Hardly. Education and intelligence both tend to run down the number of
children. But widespread education is a new condition in the world,
something our genes did not equip us to deal with. It is one of the few
hopes we have since rapidly rising populations will outrun increases in
wealth--resulting in a Hutu/Tutsi situation or worse.
><<The r-strategy is cheap, spewing gametes out in the hopes that some will
>take root and survive. The K-strategy is more expensive, investing in the
>future of fewer offspring, including college education giving them a better
>foothold.>>
>
>So you think the tendency to send kids to college is genetic?
>
><<You might think of education as a parasite because it reduces gametic
>output, but this is looking at things through the lense of biological
>evolution and fitness as measured by reproductive output, without
>consideration of quality of life for offspring being improved by education
>and ensuring their relative chances of success and that of their offspring
>down the generations. If person A is uneducated and has 10 uneducated kids,
>how do the chances for survival and reproduction of these kids compare to
>person B who is educated and has 2 educated kids? Would all 10 children of
>person A survive and subsequently produce children of their own in the same
>societal superstructure as that of person B with their offspring when
>looking at their respective lineages down the generations?>>
>
>Quality of life has nothing to do with genetic fitness.
>
>I see no reason to think that 10 uneducated kids would produce fewer
>offspring than 2 educated kids, particularly with the reverse bias. It might
>make a great research project though!
That's true right now, where the society does not let people, particularly
children, stave.
Number of children correlates about as well with wealth, though very
wealthy people, particularly men sometimes have quite a few.

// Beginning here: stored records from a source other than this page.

(* ===== verification/VenueFacts.v ===== *)
(** The book and the account store together: how settling a match keeps the holds
    in step with the orders.

    [holds_are s L a] says that the holds of symbol [s] are exactly those of the
    orders of [L]. [settle] follows the abstract matching trade by trade. *)

From Stdlib Require Import ZArith Lia.
From stdpp Require Import base gmap list strings sorting.
From S2P Require Import Prelude Types Book BookInv BookSpec Accounts AccountsInv AccountsSolv.

Open Scope Z_scope.

Definition holds_are (s : string) (L : list Order) (a : Accounts) : Prop :=
  forall id h, holds a !! (s, id) = Some h <-> exists o, o ∈ L /\ o_SeqID o = id /\ h = order_hold s o.

#[global] Instance holds_are_perm s : Proper ((≡ₚ) ==> eq ==> iff) (holds_are s).
Proof.
  intros L L' HL a a' <-. unfold holds_are. by setoid_rewrite HL.
Qed.

(** An order that still wants to trade. *)
Definition live_order (o : Order) : list Order := if decide (0 < o_Quantity o) then [o] else [].

(** A LIMIT order whose value fits in 64 bits: what [notional] checks for a buy. *)
Definition valued (o : Order) : Prop := 0 <= o_Price o /\ o_Price o * o_Quantity o <= MaxInt64.

Lemma fill_order_hold s o d : 0 < d <= o_Quantity o ->
  filled d (order_hold s o) = if decide (d = o_Quantity o) then None
                              else Some (order_hold s (set_quantity (o_Quantity o - d) o)).
Proof.
  intros Hd. unfold filled, reduce.
  assert (Hq : h_qty (order_hold s o) = o_Quantity o) by (unfold order_hold; by case_decide).
  assert (Hc : clamp d (order_hold s o) = d) by (unfold clamp; rewrite Hq; lia).
  rewrite Hc, Hq. simpl. destruct (decide (d = o_Quantity o)).
  - by rewrite decide_True by lia.
  - rewrite decide_False by lia. unfold order_hold. simpl. by destruct (decide (o_Side o = Sell)).
Qed.

(** Who holds what, as a function of the identifier. *)
Lemma holds_are_lookup s L a o : holds_are s L a -> o ∈ L -> holds a !! (s, o_SeqID o) = Some (order_hold s o).
Proof. intros H Ho. apply H. by exists o. Qed.

Section Step.
Context (s : string) (a : Accounts) (t : Trade) (o m : Order) (L : list Order).
Context (Hwf : acc_wf a) (Hl : holds_live a) (Hare : holds_are s (o :: m :: L) a).
Context (Hnd : NoDup (o_SeqID <$> o :: m :: L)).
Context (Hmk : t_MakerSeqID t = o_SeqID m) (Htk : t_TakerSeqID t = o_SeqID o) (Hmv : moves t = true).
Context (Hq : 0 < t_Quantity t) (Hqo : t_Quantity t <= o_Quantity o) (Hqm : t_Quantity t <= o_Quantity m).

Let o' := set_quantity (o_Quantity o - t_Quantity t) o.
Let m' := set_quantity (o_Quantity m - t_Quantity t) m.

Lemma step_ids : o_SeqID o <> o_SeqID m /\ forall x, x ∈ L -> o_SeqID x <> o_SeqID o /\ o_SeqID x <> o_SeqID m.
Proof.
  rewrite !fmap_cons in Hnd. apply NoDup_cons in Hnd as [H1 H2]. apply NoDup_cons in H2 as [H2 _].
  split; [intros E; apply H1; rewrite E; by left|].
  intros x Hx. apply (list_elem_of_fmap_2 o_SeqID) in Hx.
  split; intros E; rewrite E in Hx; [apply H1; by right|done].
Qed.

Lemma step_hold id : holds (complete_trade s a t) !! (s, id) =
  holds a !! (s, id) ≫= filled (if decide (id = o_SeqID o \/ id = o_SeqID m) then t_Quantity t else 0).
Proof.
  rewrite complete_trade_hold by done. unfold fills. rewrite Hmv, Hmk, Htk.
  destruct step_ids as [Hne _]. f_equal. f_equal. repeat case_decide; try tauto; try lia; congruence.
Qed.

Lemma step_holds_are : holds_are s (live_order o' ++ live_order m' ++ L) (complete_trade s a t).
Proof.
  destruct step_ids as [Hne HL]. intros id h. rewrite step_hold.
  assert (Hlive : forall x, x = o \/ x = m -> forall y, y ∈ live_order (set_quantity (o_Quantity x - t_Quantity t) x) <->
    t_Quantity t <> o_Quantity x /\ y = set_quantity (o_Quantity x - t_Quantity t) x).
  { intros x Hx y. unfold live_order. simpl. case_decide; rewrite ?list_elem_of_singleton, ?elem_of_nil;
      destruct Hx as [-> | ->]; intuition lia. }
  assert (Hone : forall x, x = o \/ x = m -> holds a !! (s, o_SeqID x) ≫= filled (t_Quantity t) = Some h <->
    exists y, y ∈ live_order (set_quantity (o_Quantity x - t_Quantity t) x) /\ h = order_hold s y).
  { intros x Hx. assert (Hin : x ∈ o :: m :: L) by (destruct Hx as [-> | ->]; set_solver).
    rewrite (holds_are_lookup s _ a x Hare Hin). simpl.
    rewrite fill_order_hold by (destruct Hx as [-> | ->]; lia). split.
    - case_decide; [done|]. intros [= <-]. eexists. split; [apply Hlive|]; done.
    - intros (y & Hy & ->). apply Hlive in Hy as [Hne' ->]; [|done]. by rewrite decide_False. }
  destruct (decide (id = o_SeqID o \/ id = o_SeqID m)) as [Hid|Hid].
  - assert (Hx : exists x, (x = o \/ x = m) /\ id = o_SeqID x) by (destruct Hid; eauto).
    destruct Hx as (x & Hx & ->). rewrite (Hone x Hx). split.
    + intros (y & Hy & ->). exists y. pose proof Hy as Hy'. apply Hlive in Hy' as [_ ->]; [|done].
      split_and!; try done. rewrite !elem_of_app. destruct Hx as [-> | ->]; auto.
    + intros (y & Hy & Hid' & ->). exists y. split; [|done]. rewrite !elem_of_app in Hy.
      destruct Hy as [Hy|[Hy|Hy]].
      * pose proof Hy as Hy'. apply Hlive in Hy' as [_ ->]; [|by left]. simpl in Hid'.
        destruct Hx as [-> | ->]; [done|congruence].
      * pose proof Hy as Hy'. apply Hlive in Hy' as [_ ->]; [|by right]. simpl in Hid'.
        destruct Hx as [-> | ->]; [congruence|done].
      * destruct (HL y Hy). destruct Hx as [-> | ->]; congruence.
  - rewrite filled_none by (intros; by eapply Hl). etransitivity; [apply (Hare id h)|]. split.
    + intros (y & Hy & Hid' & ->). exists y. split_and!; try done. rewrite !elem_of_cons in Hy.
      rewrite !elem_of_app. destruct Hy as [-> |[-> |Hy]]; [by destruct Hid; left|by destruct Hid; right|auto].
    + intros (y & Hy & Hid' & ->). exists y. split_and!; try done. rewrite !elem_of_app in Hy.
      rewrite !elem_of_cons. destruct Hy as [Hy|[Hy|Hy]]; [..|auto];
        apply Hlive in Hy as [_ ->]; auto; simpl in Hid'; destruct Hid; auto.
Qed.
End Step.

(** A fill of a valued order moves. *)
Lemma valued_moves m t : valued m -> t_Price t = o_Price m -> 0 < t_Quantity t <= o_Quantity m -> moves t = true.
Proof.
  intros [Hp Hv] Ht Hq. unfold moves.
  assert (Hn : notional (t_Price t) (t_Quantity t) = Good (t_Price t * t_Quantity t))
    by (apply notional_Good; rewrite Ht; split_and!; try done; nia).
  by rewrite Hn.
Qed.

(** An order whose holds can pay for whatever it trades, placed by someone. *)
Record backed (s : string) (o : Order) : Prop := {
  bk_priced : priced o;
  bk_type : o_Type o <> UnknownType;
  bk_placer : o_Placer o <> ""%string;
  bk_symbol : o_Symbol o = s
}.

Lemma step_covered now s a sd n o m L fill :
  side_ok sd -> o_Side o = opposite sd -> o_Side m = sd -> o_Type m = Limit -> valued m ->
  beyond_limit sd o (o_Price m) = false -> selfMatch o m = false -> backed s o ->
  holds_are s (o :: m :: L) a -> NoDup (o_SeqID <$> o :: m :: L) ->
  0 < fill -> fill <= o_Quantity o -> fill <= o_Quantity m ->
  covered s a (mk_trade now sd n (o_Price m) fill o m).
Proof.
  intros Hsd Ho Hm Hlim Hval Hbl Hself [Hpr Hty Hplc Hsy] Hare Hnd Hf Hfo Hfm.
  assert (Hpl : o_Placer o <> o_Placer m).
  { unfold selfMatch in Hself. intros E.
    by rewrite (bool_decide_false _ Hplc), (bool_decide_true _ E) in Hself. }
  assert (Hid : o_SeqID o <> o_SeqID m).
  { rewrite !fmap_cons in Hnd. apply NoDup_cons in Hnd as [H1 _]. intros E. apply H1. rewrite E. by left. }
  pose proof (holds_are_lookup s _ a o Hare ltac:(by left)) as Hho.
  pose proof (holds_are_lookup s _ a m Hare ltac:(by right; left)) as Hhm.
  assert (Hmv : moves (mk_trade now sd n (o_Price m) fill o m) = true) by (by eapply valued_moves).
  unfold order_hold in Hho, Hhm. rewrite Ho in Hho. rewrite Hm in Hhm.
  destruct Hsd as [-> | ->]; simpl in Ho, Hho, Hhm;
    split; unfold buyer_id, seller_id, Buyer, Seller, mk_trade; simpl; try done.
  - eexists. split; [exact Hhm|]. by rewrite Hlim.
  - eexists. split; [exact Hho|]. done.
  - eexists. split; [exact Hho|]. simpl. split_and!; try done.
    destruct (decide (o_Type o = Market)) as [E|E]; [destruct Hpr; congruence|].
    assert (Hl : o_Type o = Limit) by (destruct (o_Type o); done).
    unfold beyond_limit in Hbl. rewrite bool_decide_true in Hbl by done. simpl in Hbl. lia.
  - eexists. split; [exact Hhm|]. done.
Qed.

(** * Settling a match *)

(** The resting orders a match may touch. *)
Definition maker_ok (sd : OrderSide) (m : Order) : Prop :=
  o_Side m = sd /\ o_Type m = Limit /\ 0 < o_Quantity m /\ valued m.

Section Settle.
Context (now : Z -> Z) (s : string) (sd : OrderSide) (Hsd : side_ok sd).

Definition settled (o : Order) (L : list Order) (a : Accounts) (r : Spec.outcome) : Prop :=
  let a' := foldl (complete_trade s) a (Spec.trades r) in
  acc_wf a' /\ holds_live a' /\
  (exists pulled, Spec.prevented r = o_SeqID <$> pulled /\
     holds_are s (live_order (Spec.taker r) ++ Spec.rest r ++ pulled ++ L) a' /\
     NoDup (o_SeqID <$> Spec.taker r :: Spec.rest r ++ pulled ++ L)) /\
  (solvent a -> backed s o -> o_Side o = opposite sd -> solvent a').

(** Nothing traded: the store and the orders are as they were. *)
Lemma settled_stop n o q L a : acc_wf a -> holds_live a ->
  holds_are s (live_order o ++ q ++ L) a -> NoDup (o_SeqID <$> o :: q ++ L) ->
  settled o L a (Spec.mkOutcome [] [] o q n).
Proof. intros. split_and!; try done. by exists []. Qed.

Lemma live_order_pos o : 0 < o_Quantity o -> live_order o = [o].
Proof. intros. unfold live_order. by rewrite decide_True. Qed.
Lemma live_order_zero o : o_Quantity o <= 0 -> live_order o = [].
Proof. intros. unfold live_order. by rewrite decide_False by lia. Qed.

(** One trade of the match. *)
Lemma settle_trade n o m L a : maker_ok sd m -> acc_wf a -> holds_live a ->
  beyond_limit sd o (o_Price m) = false -> selfMatch o m = false -> 0 < o_Quantity o ->
  holds_are s (o :: m :: L) a -> NoDup (o_SeqID <$> o :: m :: L) ->
  let fill := Z.min (o_Quantity o) (o_Quantity m) in
  let a' := complete_trade s a (mk_trade now sd n (o_Price m) fill o m) in
  acc_wf a' /\ holds_live a' /\
  holds_are s (live_order (set_quantity (o_Quantity o - fill) o)
               ++ live_order (set_quantity (o_Quantity m - fill) m) ++ L) a' /\
  (solvent a -> backed s o -> o_Side o = opposite sd -> solvent a').
Proof.
  intros (Hms & Hmt & Hmq & Hmv) Hwf Hl Hbl Hself Ho Hare Hnd fill a'.
  assert (Hf : 0 < fill /\ fill <= o_Quantity o /\ fill <= o_Quantity m) by lia. destruct Hf as (Hf & Hfo & Hfm).
  assert (Hmoves : moves (mk_trade now sd n (o_Price m) fill o m) = true) by (by eapply valued_moves).
  split_and!.
  - by apply complete_trade_frame.
  - by apply complete_trade_live.
  - by apply step_holds_are.
  - intros Hso Hb Hside. apply complete_trade_solvent; try done. by apply (step_covered now s a sd n o m L).
Qed.

Lemma settle q : forall n o L a, Forall (maker_ok sd) q -> acc_wf a -> holds_live a ->
  holds_are s (live_order o ++ q ++ L) a -> NoDup (o_SeqID <$> o :: q ++ L) ->
  settled o L a (Spec.matching now sd n o q).
Proof.
  induction q as [|m q IH]; intros n o L a Hq Hwf Hl Hare Hnd; simpl; [by apply settled_stop|].
  apply Forall_cons in Hq as [Hm Hq].
  matching_cases sd o m; try (by apply settled_stop).
  - (* the maker is the taker's own: it is pulled *)
    destruct (IH n o (m :: L) a Hq Hwf Hl) as (H1 & H2 & (pl & Hp & Hh & Hn) & H4).
    + by rewrite <- Permutation_middle.
    + by rewrite <- Permutation_middle.
    + split_and!; try done. exists (m :: pl). rewrite Hp. simpl. split_and!; try done.
      * by rewrite <- Permutation_middle in Hh.
      * by rewrite <- Permutation_middle in Hn.
  - (* the taker is filled, the maker keeps the rest *)
    rewrite live_order_pos in Hare by done.
    destruct (settle_trade (add64 n 1) o m (q ++ L) a Hm Hwf Hl Hbl Hself Ho Hare Hnd) as (H1 & H2 & H3 & H4).
    split_and!; try done. exists []. split_and!; try done. simpl.
    by rewrite (live_order_pos (set_quantity _ m)) in H3 by (simpl; lia).
  - (* the maker is filled *)
    rewrite live_order_pos in Hare by done.
    destruct (settle_trade (add64 n 1) o m (q ++ L) a Hm Hwf Hl Hbl Hself Ho Hare Hnd) as (H1 & H2 & H3 & H4).
    rewrite (live_order_zero (set_quantity _ m)) in H3 by (simpl; lia). simpl in H3.
    set (o' := set_quantity (o_Quantity o - Z.min (o_Quantity o) (o_Quantity m)) o) in *.
    destruct (IH (add64 n 1) o' L _ Hq H1 H2 H3) as (I1 & I2 & I3 & I4).
    { rewrite !fmap_cons in Hnd |- *. apply NoDup_cons in Hnd as [Hn1 Hn2]. apply NoDup_cons in Hn2 as [_ Hn2].
      apply NoDup_cons. split; [|done]. intros Hin. apply Hn1. by right. }
    split_and!; try done. intros Hso Hb Hside. apply I4; [by apply H4| |done].
    destruct Hb. by split.
Qed.
End Settle.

Still there seems to be a lot of bias for people to bust their butts to try
to become very wealthy. This is a holdover from the past where those who
overdid it were the most likely to get through the winter or the next crop
failure. If smallpox were to be spread all over the world, who would get
vaccinated first? Being rich in times of scarcity makes a big difference
in how well you and your children survive.